I’ve already told you that we may have to get creative with some of these posts. Which is fine, because nobody is actually reading this stuff anyway. (Given the lack of baseball, it’s probably not surprising that both blog stats and podcast downloads are in the tank.) Occasionally, I may have to dip into the archives and either rerun a post or find a place where I was wrong (very, very easy) or right (much harder) and talk about it.
Today, for our biblical 40 days of siege, I’m rerunning the first ever post at my blog. July 14, 2007 I fired up WordPress, picked out a name, and pounded out this. The rest is (some sort of history). Enjoy the flashback.
The best thing about the All-Star Break, in some regards, is that it gives fans a chance to sit back, look over things, and decide that maybe things aren’t that bad. When you go four days without a chance for a crushing loss, things start to look better than maybe they should.
There was a good bit of optimism building in at least some corners of Cardinal Nation. We looked at the fact that Chris Carpenter would be back in a few days, that David Eckstein would be activated Friday and that Jim Edmonds didn’t seem to be far behind and thought perhaps the cavalry was coming after all. 7.5 games back is tough to make up, but the Brewers did strike a lot of people as playing over their heads and, well, Cardinal Nation always has trouble taking the Cubs seriously. No one was calling Busch Stadium and asking about playoff tickets, but the odds seemed a little better than the 3% Baseball Prospectus was giving them based on simulations.
However, when the games left the papers, the internet sites, the blogs and returned to the grassy fields of reality, our gonfolan bubble was pricked faster than you could say “starting pitcher, Kip Wells.” With the improvement that Wells had shown in the bullpen, some fans, and I’d probably include myself in that number, were cautiously optimistic that he had learned something and would at least acquit himself decently being put back into the rotation.
That thought lasted all of about two batters. By the end of the first inning, the Phillies had seven hits, five runs, Wells had made an error and basically the evening was over. Whether the same could be said about the second half might still be in question, but you’ll find a lot fewer people on the “We can do it!” bandwagon this night.
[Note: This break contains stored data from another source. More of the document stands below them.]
(* ===== verification/Attempt.v ===== *)
(** The Attempt state machine (packages/execution/src/domain/attempt.ts) and
    the statuses of a TaskRun (packages/execution/src/domain/task-run.ts). *)
From stdpp Require Import finite.
From S2P Require Import Prelude.
Local Open Scope tx_scope.

Inductive AttemptTrigger :=
  T_initial | T_resume | T_continuation | T_retry | T_input | T_recovery.

Inductive AttemptStatus :=
  A_queued | A_starting | A_running | A_settling | A_waiting_input | A_blocked
  | A_completed | A_failed | A_cancelled | A_interrupted | A_superseded.

Inductive TerminalAttemptStatus := TA_completed | TA_blocked | TA_failed | TA_cancelled.

Inductive RunStatus :=
  R_running | R_waiting_input | R_completed | R_blocked | R_interrupted | R_cancelled | R_failed.

Inductive RunPhase :=
  P_discover | P_plan | P_implement | P_verify | P_review | P_waiting_input | P_done | P_blocked.

#[export] Instance AttemptTrigger_eq_dec : EqDecision AttemptTrigger.
Proof. solve_decision. Defined.
#[export] Instance AttemptStatus_eq_dec : EqDecision AttemptStatus.
Proof. solve_decision. Defined.
#[export] Instance TerminalAttemptStatus_eq_dec : EqDecision TerminalAttemptStatus.
Proof. solve_decision. Defined.
#[export] Instance RunStatus_eq_dec : EqDecision RunStatus.
Proof. solve_decision. Defined.
#[export] Instance RunPhase_eq_dec : EqDecision RunPhase.
Proof. solve_decision. Defined.

Definition ATTEMPT_STATUSES : list AttemptStatus :=
  [A_queued; A_starting; A_running; A_settling; A_waiting_input; A_blocked;
   A_completed; A_failed; A_cancelled; A_interrupted; A_superseded].

#[export] Program Instance AttemptStatus_finite : Finite AttemptStatus := {| enum := ATTEMPT_STATUSES |}.
Next Obligation. apply (bool_decide_unpack _). vm_compute. exact I. Qed.
Next Obligation. intros []; apply (bool_decide_unpack _); vm_compute; exact I. Qed.

Definition attempt_status_text (s : AttemptStatus) : string :=
  match s with
  | A_queued => "queued" | A_starting => "starting" | A_running => "running" | A_settling => "settling"
  | A_waiting_input => "waiting_input" | A_blocked => "blocked" | A_completed => "completed"
  | A_failed => "failed" | A_cancelled => "cancelled" | A_interrupted => "interrupted"
  | A_superseded => "superseded"
  end.

Definition run_status_text (s : RunStatus) : string :=
  match s with
  | R_running => "running" | R_waiting_input => "waiting_input" | R_completed => "completed"
  | R_blocked => "blocked" | R_interrupted => "interrupted" | R_cancelled => "cancelled" | R_failed => "failed"
  end.

(** A TaskRun status as the status of its Attempt: the same word. *)
Definition of_run_status (s : RunStatus) : AttemptStatus :=
  match s with
  | R_running => A_running | R_waiting_input => A_waiting_input | R_completed => A_completed
  | R_blocked => A_blocked | R_interrupted => A_interrupted | R_cancelled => A_cancelled | R_failed => A_failed
  end.

Definition of_terminal (s : TerminalAttemptStatus) : RunStatus :=
  match s with
  | TA_completed => R_completed | TA_blocked => R_blocked | TA_failed => R_failed | TA_cancelled => R_cancelled
  end.

Definition ATTEMPT_TRANSITIONS (from : AttemptStatus) : list AttemptStatus :=
  match from with
  | A_queued => [A_starting; A_failed; A_cancelled; A_interrupted]
  | A_starting => [A_running; A_failed; A_cancelled; A_interrupted]
  | A_running => [A_settling; A_waiting_input; A_blocked; A_failed; A_cancelled; A_interrupted]
  | A_settling => [A_completed; A_blocked; A_failed; A_cancelled; A_interrupted]
  | A_waiting_input => [A_blocked]
  | A_blocked | A_completed | A_failed | A_cancelled | A_interrupted | A_superseded => []
  end.

Definition canTransitionAttempt (from to : AttemptStatus) : bool :=
  includes to (ATTEMPT_TRANSITIONS from).

Definition assertAttemptTransition {S} (from to : AttemptStatus) : tx S unit :=
  require (canTransitionAttempt from to)
    (Error ("Attempt cannot transition from " +:+ attempt_status_text from +:+ " to " +:+ attempt_status_text to)).

Definition isActiveAttemptStatus (status : AttemptStatus) : bool :=
  match status with A_queued | A_starting | A_running | A_settling => true | _ => false end.

(** [attemptIdFor] checks its arguments; [attempt_id] is the identifier it builds. *)
Definition attempt_id (runId : string) (ordinal : Z) : string :=
  "attempt:" +:+ runId +:+ ":" +:+ pretty ordinal.

Definition attemptIdFor (runId : string) (ordinal : Z) : result string :=
  do* check (negb (blank runId)) (TypeError "Attempt runId is required") in
  do* check (safe_integer ordinal && (0 <? ordinal)%Z)
    (TypeError "Attempt ordinal must be a positive safe integer") in
  mret (attempt_id runId ordinal).

(** * Reachability *)

(** One step of the state machine. *)
Definition attempt_step (from to : AttemptStatus) : Prop := canTransitionAttempt from to = true.

(** How many steps a status can still take at most. *)
Definition attempt_measure (s : AttemptStatus) : nat :=
  match s with
  | A_queued => 4 | A_starting => 3 | A_running => 2 | A_settling => 1 | A_waiting_input => 1
  | A_blocked | A_completed | A_failed | A_cancelled | A_interrupted | A_superseded => 0
  end.

#[export] Instance attempt_step_dec from to : Decision (attempt_step from to).
Proof. unfold attempt_step. apply _. Defined.

Lemma attempt_step_decreases from to : attempt_step from to -> attempt_measure to < attempt_measure from.
Proof.
  revert from to. apply (bool_decide_unpack _). vm_compute. exact I.
Qed.

Lemma attempt_nsteps_bound n from to :
  nsteps attempt_step n from to -> n + attempt_measure to <= attempt_measure from.
Proof.
  induction 1 as [|n x y z Hxy _ IH]; [lia|]. apply attempt_step_decreases in Hxy. lia.
Qed.

(** The Attempt state machine always halts: no sequence of transitions from
    any status is longer than four steps. *)
Theorem attempt_machine_terminates n from to : nsteps attempt_step n from to -> n <= 4.
Proof. intros H%attempt_nsteps_bound. destruct from; cbn in H; lia. Qed.

Lemma attempt_machine_terminates_witness : nsteps attempt_step 4 A_queued A_completed /\ 4 <= 4.
Proof.
  assert (nsteps attempt_step 4 A_queued A_completed) as H.
  { apply nsteps_l with A_starting; [vm_compute; reflexivity|].
    apply nsteps_l with A_running; [vm_compute; reflexivity|].
    apply nsteps_l with A_settling; [vm_compute; reflexivity|].
    apply nsteps_l with A_completed; [vm_compute; reflexivity|]. constructor. }
  split; [exact H|]. exact (attempt_machine_terminates 4 A_queued A_completed H).
Defined.

(** An Attempt that completes went through [settling]: the only step into
    [completed] starts there, so every completed Attempt recorded a Candidate. *)
Lemma completed_only_from_settling from : attempt_step from A_completed -> from = A_settling.
Proof. revert from. apply (bool_decide_unpack _). vm_compute. exact I. Qed.

Lemma attempt_active_before from to :
  attempt_step from to -> isActiveAttemptStatus from = true \/ from = A_waiting_input /\ to = A_blocked.
Proof. revert from to. apply (bool_decide_unpack _). vm_compute. exact I. Qed.

(** * Identifiers of Attempts are injective

    The ordinal is printed without a colon, so the last colon of an identifier
    separates the TaskRun from the ordinal, whatever the TaskRun is called. *)

Definition colon : Ascii.ascii := Ascii.Ascii false true false true true true false false.

Lemma digit_no_colon n : Ascii.eqb (pretty_N_char n) colon = false.
Proof. unfold pretty_N_char. repeat case_match; reflexivity. Qed.

Lemma pretty_N_no_colon n s : has_char colon s = false -> has_char colon (pretty_N_go n s) = false.
Proof.
  revert s. induction (N.lt_wf_0 n) as [n _ IH]. intros s Hs.
  destruct (decide (0 < n)%N) as [Hn|Hn].
  - rewrite pretty_N_go_step by done. apply IH; [by apply N.div_lt|]. cbn. by rewrite digit_no_colon.
  - assert (n = 0%N) as -> by lia. by rewrite pretty_N_go_0.
Qed.

Lemma pretty_Z_no_colon (z : Z) : has_char colon (pretty z) = false.
Proof.
  assert (Hp : forall p : positive, has_char colon (pretty p) = false).
  { intros p. unfold pretty, pretty_positive, pretty, pretty_N. case_decide; [done|]. by apply pretty_N_no_colon. }
  destruct z; cbn; [done|apply Hp|]. unfold pretty, pretty_Z. cbn. apply Hp.
Qed.

Lemma attempt_id_inj r1 n1 r2 n2 : attempt_id r1 n1 = attempt_id r2 n2 -> r1 = r2 /\ n1 = n2.
Proof.
  unfold attempt_id. intros E. injection E as E.
  apply (last_sep_inj colon) in E as [-> E]; auto using pretty_Z_no_colon. split; [done|]. by apply (inj pretty).
Qed.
Basically the only highlight this evening was the ending of Albert Pujols’s homerless streak, one that had stretched to a career high 22 games and 77 at-bats. Pujols has been swinging the bat fairly well, just not getting it over the fence. As one commenter at VEB put it, “How cool is it that when Pujols is going bad he’s Tony Gwynn instead of Ted Williams?” After all the talk a few years ago when Bobby Abreu lost his power after the Home Run Derby, it’d be nice to think that AP participating this year would have the opposite affect and get him jump started. We’ll see in the next few days, I guess.
And then, to make matters worse, we have this headline: “Carpenter Experiences Setback in Rehab.” Not at all what you want to hear, especially when it is accompanied by the words “swelling” and “stiffness”. The surgery was supposed to take care of that problem, so having it flare up again is ominous, in my decidedly non-medical opinion. At the best, it looks like it’ll be August before we see him in St. Louis, and my gut feeling is he’s done for the year. I don’t know if it’ll take another surgery or what, but he’s still not right, and the Cards really need him to be right for 2008.
So what it all comes down to that everything is not quite all right. And, most likely, it’s not going to be for a while.
Tomorrow, the Cardinals try again to hang historic loss #10,000 on the Phillies. In the past, they’ve been pretty good with milestones–ask Roger Clemens–so maybe at least before the Cardinals pack up for Florida they’ll be able to win one. Fairly new Cardinal Mike Maroth takes the mound in an afternoon game that’ll be televised on Fox. Though if it’s not any better than tonight, they may have the FCC on them for vulgar and indecent programming during family viewing times.